Malcolm de Chazal - Sans titre, collection Stephen Scalli © Christian Le Comte
Malcolm de Chazal - Sans titre, collection Stephen Scalli © Christian Le Comte
Malcolm de Chazal - Sans titre, collection particulière © Zoe Forget
Malcolm de Chazal - Sans titre, collection particulière © Zoe Forget
Malcolm de Chazal - Sans titre, collection Beachcomber © Christian Le Comte
Malcolm de Chazal - Sans titre, collection Stephen Scalli © Christian Le Comte
Malcolm de Chazal - Sans titre, collection Stephen Scalli © Christian Le Comte

Le verbe immédiat

On trouve également dans les tableaux de Chazal ce que Françoise Py appelle des « objets monde », comme ces brocs remplis d’eau qui semblent contenir l’île. « Chazal propose un univers réconcilié, respirant la paix et souvent la gaieté, une gaieté à la Lewis Carroll ou à la Desnos qu’attestent même les titres : Le Poisson a rejeté son bikini, Le Dodo revient de ses noces, Vogue mon bateau, Le Coq décontracté », observe la spécialiste.

Françoise Py établit un parallèle avec la peinture de Vincent Van Gogh : comme lui, Malcolm de Chazal pose des teintes proches à l’arrière-plan, comme lui ses couleurs sont toujours harmonieuses (Van Gogh évoquait la « musique des couleurs »).

Malcolm de Chazal - Sans titre, collection Blue Penny Museum © Christian Le Comte
Malcolm de Chazal - Sans titre, collection Blue Penny Museum © Christian Le Comte

Les deux peintres ne « coupent » jamais les objets qu’ils représentent. « Quelque part, Chazal répond à ses contemporains. Il fait des citations dans sa peinture », estime-t-elle. Elle donne d’autres exemples, qu’elle illustre par la projection des tableaux évoqués : la chaise de Chazal rappelle celle de Van Gogh. Le fauteuil vide de Gauguin que peint Van Gogh fait aussi penser au fauteuil de Chazal. Sans oublier le motif des chaussures, que Chazal peint comme des souliers vivants, avec humour.

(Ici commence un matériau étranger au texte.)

Lemma read_prompt_run (df : DataFrame) (w : World) :
  read_prompt df w =
    (if Nat.ltb 2 (len_columns df) then
       match prompt_of df with
       | Some p => Ok (Some p)
       | None => Raised index_error
       end
     else Ok None, w).
Proof.
  destruct df as [|c0 [|c1 [|[l2 s2] df]]]; try done.
  unfold read_prompt, prompt_of, bind, iloc_cell, column. simpl.
  by destruct s2.
Qed.

(** The three ways a call of [forward] can go: no key; a frame it cannot
    read (no column, or a third column without a first row); the loop. *)
Lemma forward_cases (env : Env) (self : ChatGPT) (df : DataFrame) (w : World) :
  let w1 := {| api_key := resolved_key env;
               trace := trace w ++ credential_events env |} in
  (resolved_key env = "" ∧
   forward env self df w =
     (Raised (PyExc AssertionError missing_key_message), w1))
  ∨ (resolved_key env ≠ "" ∧
     (df = [] ∨ (2 < len_columns df ∧ prompt_of df = None)) ∧
     forward env self df w = (Raised index_error, w1))
  ∨ (resolved_key env ≠ "" ∧ df ≠ [] ∧
     (2 < len_columns df → is_Some (prompt_of df)) ∧
     forward env self df w =
       (do results <- forward_loop env self (prompt_of df) (rows_of df) [];
        ret (response_frame results)) w1).
Proof.
  intros w1. remember (forward env self df w) as out eqn:Hout.
  unfold forward in Hout. unfold bind at 1 in Hout.
  rewrite register_api_key_run in Hout. fold w1 in Hout.
  destruct (Nat.eqb (String.length (resolved_key env)) 0) eqn:E.
  { left. by apply length_zero_empty in E. }
  right.
  assert (resolved_key env ≠ "") as Hkey.
  { intros H. apply length_zero_empty in H. congruence. }
  cbv beta iota in Hout. unfold bind at 1 in Hout.
  rewrite read_columns_run in Hout.
  destruct df as [|c0 df'] eqn:Edf.
  { left. auto. }
  rewrite <- Edf in *. cbv beta iota in Hout. unfold bind at 1 in Hout.
  rewrite read_prompt_run in Hout. fold (rows_of df) in Hout.
  destruct (Nat.ltb 2 (len_columns df)) eqn:E2.
  - apply Nat.ltb_lt in E2.
    destruct (prompt_of df) as [p|] eqn:Ep.
    + right. split_and!; try done. by rewrite Edf.
    + left. auto.
  - right. apply Nat.ltb_ge in E2. split_and!.
    + done.
    + by rewrite Edf.
    + lia.
    + rewrite Hout. unfold prompt_of.
      by replace (Nat.ltb 2 (len_columns df)) with false
        by (symmetry; apply Nat.ltb_ge; lia).
Qed.

(** ** What [forward] does, as a whole *)

Lemma bind_ret_world {A B} (c : Py A) (f : A → B) (w : World) :
  (bind c (λ a, ret (f a)) w).2 = (c w).2.
Proof. unfold bind, ret. by destruct (c w) as [[a|e] w']. Qed.

Lemma created_credential_events (env : Env) :
  created (credential_events env) = [].
Proof. unfold credential_events. by destruct (Nat.eqb _ 0). Qed.

Lemma request_params_for (self : ChatGPT) (m : string) (t : py_number)
    (prompt : option string) (row : string * string) :
  self_model self = Some m →
  self_temperature self = Some t →
  request_for self prompt row (request_params m t prompt row).
Proof. intros Hm Ht. by split_and!. Qed.

(** Every run of [forward], whether it returns or raises: the key is read
    first; then come only requests, the request at position [i] being the
    one of row [i]. *)
Lemma forward_trace (env : Env) (self : ChatGPT) (df : DataFrame) (w : World) :
  ∃ reqs,
    trace (forward env self df w).2 =
      trace w ++ credential_events env ++ (EvCreate <$> reqs)
    ∧ api_key (forward env self df w).2 = resolved_key env
    ∧ (resolved_key env = "" → reqs = [])
    ∧ length reqs ≤ length (rows_of df)
    ∧ ∀ i kw, reqs !! i = Some kw →
        (2 < len_columns df → is_Some (prompt_of df))
        ∧ ∃ row, rows_of df !! i = Some row
            ∧ request_for self (prompt_of df) row kw.
Proof.
  destruct (forward_cases env self df w) as
    [(Hk & ->) | [(Hk & _ & ->) | (Hk & Hdf & Hp & ->)]].
  - exists []. simpl. rewrite app_nil_r. split_and!; try done. lia.
  - exists []. simpl. rewrite app_nil_r. split_and!; try done. lia.
  - rewrite bind_ret_world.
    set (w1 := {| api_key := resolved_key env;
                  trace := trace w ++ credential_events env |}).
    destruct (self_model self) as [m|] eqn:Hm;
      [destruct (self_temperature self) as [t|] eqn:Ht|].
    + destruct (forward_loop env self (prompt_of df) (rows_of df) [] w1)
        as [r w2] eqn:Hrun.
      destruct (forward_loop_configured env self (prompt_of df) m t Hm Ht
                  _ _ _ _ _ Hrun) as (k & Hle & Hkey & Htr & _ & _).
      exists (request_params m t (prompt_of df) <$> take k (rows_of df)).
      simpl. split_and!.
      * rewrite Htr. simpl. by rewrite <- app_assoc.
      * done.
      * done.
      * rewrite length_fmap, length_take. lia.
      * intros i kw Hi. rewrite list_lookup_fmap in Hi.
        destruct (take k (rows_of df) !! i) as [row|] eqn:Hrow; [|done].
        injection Hi as <-. split; [done|]. exists row. split.
        -- apply lookup_take_Some in Hrow. tauto.
        -- by apply request_params_for.
    + rewrite forward_loop_unconfigured by auto.
      exists []. simpl. rewrite app_nil_r. split_and!; try done. lia.
    + rewrite forward_loop_unconfigured by auto.
      exists []. simpl. rewrite app_nil_r. split_and!; try done. lia.
Qed.

Lemma forward_loop_unconfigured_returns (env : Env) (self : ChatGPT)
    (prompt : option string) (rows : list (string * string))
    (results res : list string) (w w' : World) :
  self_model self = None ∨ self_temperature self = None →
  forward_loop env self prompt rows results w = (Ok res, w') →
  rows = [] ∧ res = results ∧ w' = w.
Proof.
  intros H. destruct rows as [|row rows].
  - by intros [= <- <-].
  - rewrite forward_loop_cons.
    by destruct (build_params_unconfigured self prompt row.1 row.2 w H) as [e ->].
Qed.

(** A run of [forward] that returns: there was a key and a first column, one
    request was sent for each row, and the frame returned holds, row by row,
    the answer to that row's request. *)
Lemma forward_returns (env : Env) (self : ChatGPT) (df : DataFrame)
    (w w' : World) (out : DataFrame) :
  forward env self df w = (Ok out, w') →
  resolved_key env ≠ "" ∧ df ≠ [] ∧
  ∃ results reqs,
    out = response_frame results
    ∧ trace w' = trace w ++ credential_events env ++ (EvCreate <$> reqs)
    ∧ length results = length (rows_of df)
    ∧ length reqs = length (rows_of df)
    ∧ ∀ i row, rows_of df !! i = Some row →
        ∃ kw a, reqs !! i = Some kw
          ∧ request_for self (prompt_of df) row kw
          ∧ results !! i = Some a
          ∧ answer_of (remote env (length (created (trace w)) + i) kw) = Ok a.
Proof.
  destruct (forward_cases env self df w) as
    [(Hk & ->) | [(Hk & _ & ->) | (Hk & Hdf & Hp & ->)]]; try done.
  set (w1 := {| api_key := resolved_key env;
                trace := trace w ++ credential_events env |}).
  unfold bind, ret.
  destruct (forward_loop env self (prompt_of df) (rows_of df) [] w1)
    as [[res|e] w2] eqn:Hrun; [|done].
  intros [= <- <-]. split; [done|]. split; [done|].
  destruct (self_model self) as [m|] eqn:Hm;
    [destruct (self_temperature self) as [t|] eqn:Ht|].
  - destruct (forward_loop_configured env self (prompt_of df) m t Hm Ht
                _ _ _ _ _ Hrun) as (k & Hle & Hkey & Htr & Hok & _).
    destruct (Hok res eq_refl) as (-> & answers & -> & Hlen & Hans).
    exists answers, (request_params m t (prompt_of df) <$> rows_of df).
    rewrite firstn_all in Htr. simpl in *. split_and!.
    + done.
    + rewrite Htr. by rewrite <- app_assoc.
    + done.
    + by rewrite length_fmap.
    + intros i row Hrow. destruct (Hans i row Hrow) as (a & Ha & Hrem).
      exists (request_params m t (prompt_of df) row), a. split_and!.
      * by rewrite list_lookup_fmap, Hrow.
      * by apply request_params_for.
      * done.
      * rewrite created_app, created_credential_events, app_nil_r in Hrem.
        done.
  - apply forward_loop_unconfigured_returns in Hrun as (Hrows & -> & ->);
      [|auto].
    exists [], []. rewrite Hrows. simpl. rewrite app_nil_r.
    split_and!; done.
  - apply forward_loop_unconfigured_returns in Hrun as (Hrows & -> & ->);
      [|auto].
    exists [], []. rewrite Hrows. simpl. rewrite app_nil_r.
    split_and!; done.
Qed.

(** ** Rows of a well-formed frame *)

Lemma rows_of_length (df : DataFrame) :
  well_formed df = true → length (rows_of df) = len_rows df.
Proof.
  unfold rows_of, content_index, column, len_columns.
  destruct df as [|[l0 s0] [|[l1 s1] df]]; simpl; intros Hwf.
  - done.
  - rewrite length_zip_with. lia.
  - rewrite length_zip_with.
    apply andb_prop in Hwf as [_ Hwf]. apply andb_prop in Hwf as [Hwf _].
    apply Nat.eqb_eq in Hwf. simpl in Hwf. lia.
Qed.

Lemma rows_of_lookup (df : DataFrame) (i : nat) (row : string * string) :
  rows_of df !! i = Some row ↔
  column df 0 !! i = Some row.1 ∧ column df (content_index df) !! i = Some row.2.
Proof.
  unfold rows_of. destruct row as [q c]. simpl. split.
  - intros H. apply lookup_zip_with_Some in H as (x & y & [= <- <-] & ? & ?).
    done.
  - intros [Hq Hc]. apply lookup_zip_with_Some. eauto.
Qed.

Lemma column_no_rows (df : DataFrame) (j : nat) :
  well_formed df = true → len_rows df = 0 → column df j = [].
Proof.
  intros Hwf H0. unfold column, well_formed in *.
  destruct (df !! j) as [c|] eqn:Hc; [|done].
  rewrite forallb_forall in Hwf.
  apply list_elem_of_lookup_2, list_elem_of_In, Hwf, Nat.eqb_eq in Hc.
  rewrite H0 in Hc. by apply nil_length_inv.
Qed.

Malcolm de Chazal - Sans titre, collection Armstrong © Zoe Forget
Malcolm de Chazal - Sans titre, collection Armstrong © Zoe Forget

Comme celle de ses illustres confrères Van Gogh ou Matisse avant lui, la peinture de Chazal a été jugée enfantine. S’il n’a jamais cessé d’écrire, l’artiste a trouvé dans la peinture un mode d’expression plus simple, accessible à tous, quelle que soit leur langue et leur culture. A-t-il privilégié la gouache, peinture à l’eau la moins coûteuse et la plus simple d’utilisation, pour son aspect mat et sans prétention, comme le suppose Emmanuel Richon dans le catalogue de l’exposition ? On ne le saura probablement jamais. Pour lui, la peinture est « le retour au Jardin », comme le souligne François Py. « Par la couleur, j’ai le verbe immédiat », écrivait Malcolm de Chazal.